* [Task details]:
Quote exactly the lines from the start of the entries to the one with "Definition env_of (srv", both ends included.

Stored data entries
^^^^^^^^^^^^^^^^

(** When the loop ends, no document under one of the names has
    [all_words]. *)
Lemma delete_all_words_None (names : list str) (st st' : state) (u : ())
    (name : str) (doc : Document) :
  delete_all_words names st = (Ok u, st') →
  name ∈ names → dict_get (results st') name = Ok doc →
  all_words doc = None.
Proof.
  revert st. induction names as [|name' names IH]; intros st; simpl.
  { by intros _ ?%elem_of_nil. }
  unfold get_results, set_results, lift, mbind, M_bind. simpl.
  destruct (dict_get (results st) name') as [doc'|e] eqn:Hdoc'; [|done].
  destruct (all_words doc'); [|done].
  intros Hrest Hin Hdoc.
  destruct (decide (name ∈ names)) as [Hnames|Hnames]; [by eapply IH |].
  apply elem_of_cons in Hin as [->|?]; [|done].
  apply delete_all_words_keys in Hrest as [_ Hother].
  rewrite Hother in Hdoc by done. simpl in Hdoc.
  rewrite dict_get_set in Hdoc. by injection Hdoc as <-.
Qed.

End Deleted.
Definition unreachable : Server :=
  mkServer 0 (Raise pyodbc_error) (Ok tt) (Ok []) (Ok []) (Ok []) (Ok tt).

Definition no_ring_record : Server :=
  mkServer 0 (Ok tt) (Ok tt) (Ok []) (Ok requests) (Ok requests) (Ok tt).

Definition active_fails : Server :=
  mkServer 0 (Ok tt) (Ok tt) (Ok [mkRing (Some 70) (Some 20) (Some 1)])
    (Raise pyodbc_error) (Ok requests) (Ok tt).

Definition ctrl_c_in_query : Server :=
  mkServer 0 (Ok tt) (Ok tt) (Ok [mkRing (Some 70) (Some 20) (Some 1)])
    (Raise KeyboardInterrupt) (Ok requests) (Ok tt).

(** A healthy server two seconds away: every driver round trip takes 2 s. *)
Definition slow : Server :=
  mkServer 2 (Ok tt) (Ok tt) (Ok [mkRing (Some 70) (Some 20) (Some 1)])
    (Ok requests) (Ok requests) (Ok tt).

Definition stamp (t : Z) : string := "2024-12-23 10:00:00".

Definition env_of (srv : Server) : Env := mkEnv (fun _ => srv) stamp (fun _ => None).

(** Healthy server; the operator presses Ctrl+C at t = 7, two seconds into
    the sleep entered at t = 5. *)
Definition env_interrupt_at_7 : Env :=
  mkEnv (fun _ => healthy) stamp (fun t => if t =? 5 then Some 2 else None).

(** The server is unreachable until t = 5 and healthy afterwards. *)
Definition env_recovering : Env :=
  mkEnv (fun t => if t <? 5 then unreachable else healthy) stamp (fun _ => None).

End Sample.

(** ** Blocks of output *)

Definition header_block (env : Env) (now : Z) : list string :=
  [str_mul "=" 80; "SQL SERVER HEALTH MONITOR"; "Time: " ++ strftime env now;
   str_mul "=" 80].

Definition cpu_block (row : CpuRow) : list string :=
  [nl ++ "[CPU]";
   "SQL Server:  " ++ str_opt_int (SQL_CPU_Usage row) ++ "%";
   "Other:       " ++ str_opt_int (Other_Process_CPU row) ++ "%";
   "Idle:        " ++ str_opt_int (SystemIdle row) ++ "%"].

(** What a computation added to standard output and to the trace. *)
Definition printed (w w' : World) (out : list string) : Prop :=
  stdout w' = (stdout w ++ out)%list.

Definition traced (w w' : World) (evs : list (Z * Event)) : Prop :=
  trace w' = (trace w ++ evs)%list.

(** ** Vocabulary of the statements *)

Definition no_attribute_error : exn :=
  PyException "AttributeError"
    "'NoneType' object has no attribute 'SQL_CPU_Usage'".

Definition cpu_desc (a b : Request) : Prop := r_cpu_time b <= r_cpu_time a.

Definition not_stop (s : string) : Prop := s <> stopped_line.

(** Events of a cycle after the connection attempt. *)
Definition inner_event (te : Z * Event) : Prop :=
  match snd te with
  | EvCursor | EvExecute _ | EvClose => True
  | _ => False
  end.

Definition benign (te : Z * Event) : Prop := snd te <> EvInterrupt.
Lemma join_choices_spec (n : nat) (g : Random) :
  exists s,
    fst (Gui.join_choices n g) = Some s /\
    String.length s = n /\
    (forall c, In c (list_ascii_of_string s) -> In c (list_ascii_of_string Gui.chars)) /\
    consumed (snd (Gui.join_choices n g)) = (consumed g + n)%nat /\
    source (snd (Gui.join_choices n g)) = source g.
Proof.
  revert g. induction n as [|n IH]; intros g.
  - exists EmptyString. simpl.
    split; [reflexivity|]. split; [reflexivity|]. split; [intros c []|].
    split; [lia | reflexivity].
  - destruct (choice_nonempty Gui.chars g) as (c & Hc & Hin & Hg); [discriminate|].
    change (Gui.join_choices (S n) g) with
      (let '(c, g1) := choice Gui.chars g in
       match c with
       | None => (None, g1)
       | Some c => let '(rest, g2) := Gui.join_choices n g1 in (String c <$> rest, g2)
       end).
    destruct (choice Gui.chars g) as [oc g1]. cbn [fst snd] in Hc, Hg. subst oc.
    destruct (IH g1) as (s & Hs & Hlen & Hall & Hcons & Hsrc).
    destruct (Gui.join_choices n g1) as [rest g2]. cbn [fst snd] in Hs, Hcons, Hsrc |- *.
    subst rest. exists (String c s).
    split; [reflexivity|]. split; [cbn [String.length]; congruence|]. split.
    + intros c' Hc'.
      change (list_ascii_of_string (String c s)) with (c :: list_ascii_of_string s) in Hc'.
      destruct Hc' as [<- | Hc']; [exact Hin | now apply Hall].
    + rewrite Hcons, Hsrc, Hg. unfold next_word. cbn [fst snd consumed source].
      split; [lia | reflexivity].
Qed.

End Generator.

(** X8: the fallback password generator never fails: it returns a password
    of exactly the requested length (16 when no length is given, empty when
    the length is negative), made only of characters of its alphabet, and
    consumes one random draw per character.  No other keyword argument has
    any effect: the character classes asked for are ignored. *)
Theorem fallback_generate_length_and_alphabet (kwargs : gmap string Z) (g : Rand.Random) :
  let n := Z.to_nat (default 16%Z (kwargs !! "length")) in
  (exists password,
     fst (Gui.generate kwargs g) = Some password /\
     String.length password = n /\
     (forall c, In c (list_ascii_of_string password) ->
                In c (list_ascii_of_string Gui.chars)) /\
     Rand.consumed (snd (Gui.generate kwargs g)) = (Rand.consumed g + n)%nat) /\
  (forall (key : string) (value : Z),
     key <> "length" ->
     Gui.generate (<[key := value]> kwargs) g = Gui.generate kwargs g).
Proof.
  cbv zeta. unfold Gui.generate. split.
  - destruct (join_choices_spec (Z.to_nat (default 16%Z (kwargs !! "length"))) g)
      as (s & Hs & Hlen & Hall & Hcons & _).
    exists s. auto.
  - intros key value Hne. now rewrite lookup_insert_ne.
Qed.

^^^^^^^^^^^^^^^^

* [Answer to this task]:
(** When the loop ends, no document under one of the names has
    [all_words]. *)
Lemma delete_all_words_None (names : list str) (st st' : state) (u : ())
    (name : str) (doc : Document) :
  delete_all_words names st = (Ok u, st') →
  name ∈ names → dict_get (results st') name = Ok doc →
  all_words doc = None.
Proof.
  revert st. induction names as [|name' names IH]; intros st; simpl.
  { by intros _ ?%elem_of_nil. }
  unfold get_results, set_results, lift, mbind, M_bind. simpl.
  destruct (dict_get (results st) name') as [doc'|e] eqn:Hdoc'; [|done].
  destruct (all_words doc'); [|done].
  intros Hrest Hin Hdoc.
  destruct (decide (name ∈ names)) as [Hnames|Hnames]; [by eapply IH |].
  apply elem_of_cons in Hin as [->|?]; [|done].
  apply delete_all_words_keys in Hrest as [_ Hother].
  rewrite Hother in Hdoc by done. simpl in Hdoc.
  rewrite dict_get_set in Hdoc. by injection Hdoc as <-.
Qed.

End Deleted.
Definition unreachable : Server :=
  mkServer 0 (Raise pyodbc_error) (Ok tt) (Ok []) (Ok []) (Ok []) (Ok tt).

Definition no_ring_record : Server :=
  mkServer 0 (Ok tt) (Ok tt) (Ok []) (Ok requests) (Ok requests) (Ok tt).

Definition active_fails : Server :=
  mkServer 0 (Ok tt) (Ok tt) (Ok [mkRing (Some 70) (Some 20) (Some 1)])
    (Raise pyodbc_error) (Ok requests) (Ok tt).

Definition ctrl_c_in_query : Server :=
  mkServer 0 (Ok tt) (Ok tt) (Ok [mkRing (Some 70) (Some 20) (Some 1)])
    (Raise KeyboardInterrupt) (Ok requests) (Ok tt).

(** A healthy server two seconds away: every driver round trip takes 2 s. *)
Definition slow : Server :=
  mkServer 2 (Ok tt) (Ok tt) (Ok [mkRing (Some 70) (Some 20) (Some 1)])
    (Ok requests) (Ok requests) (Ok tt).

Definition stamp (t : Z) : string := "2024-12-23 10:00:00".

Definition env_of (srv : Server) : Env := mkEnv (fun _ => srv) stamp (fun _ => None).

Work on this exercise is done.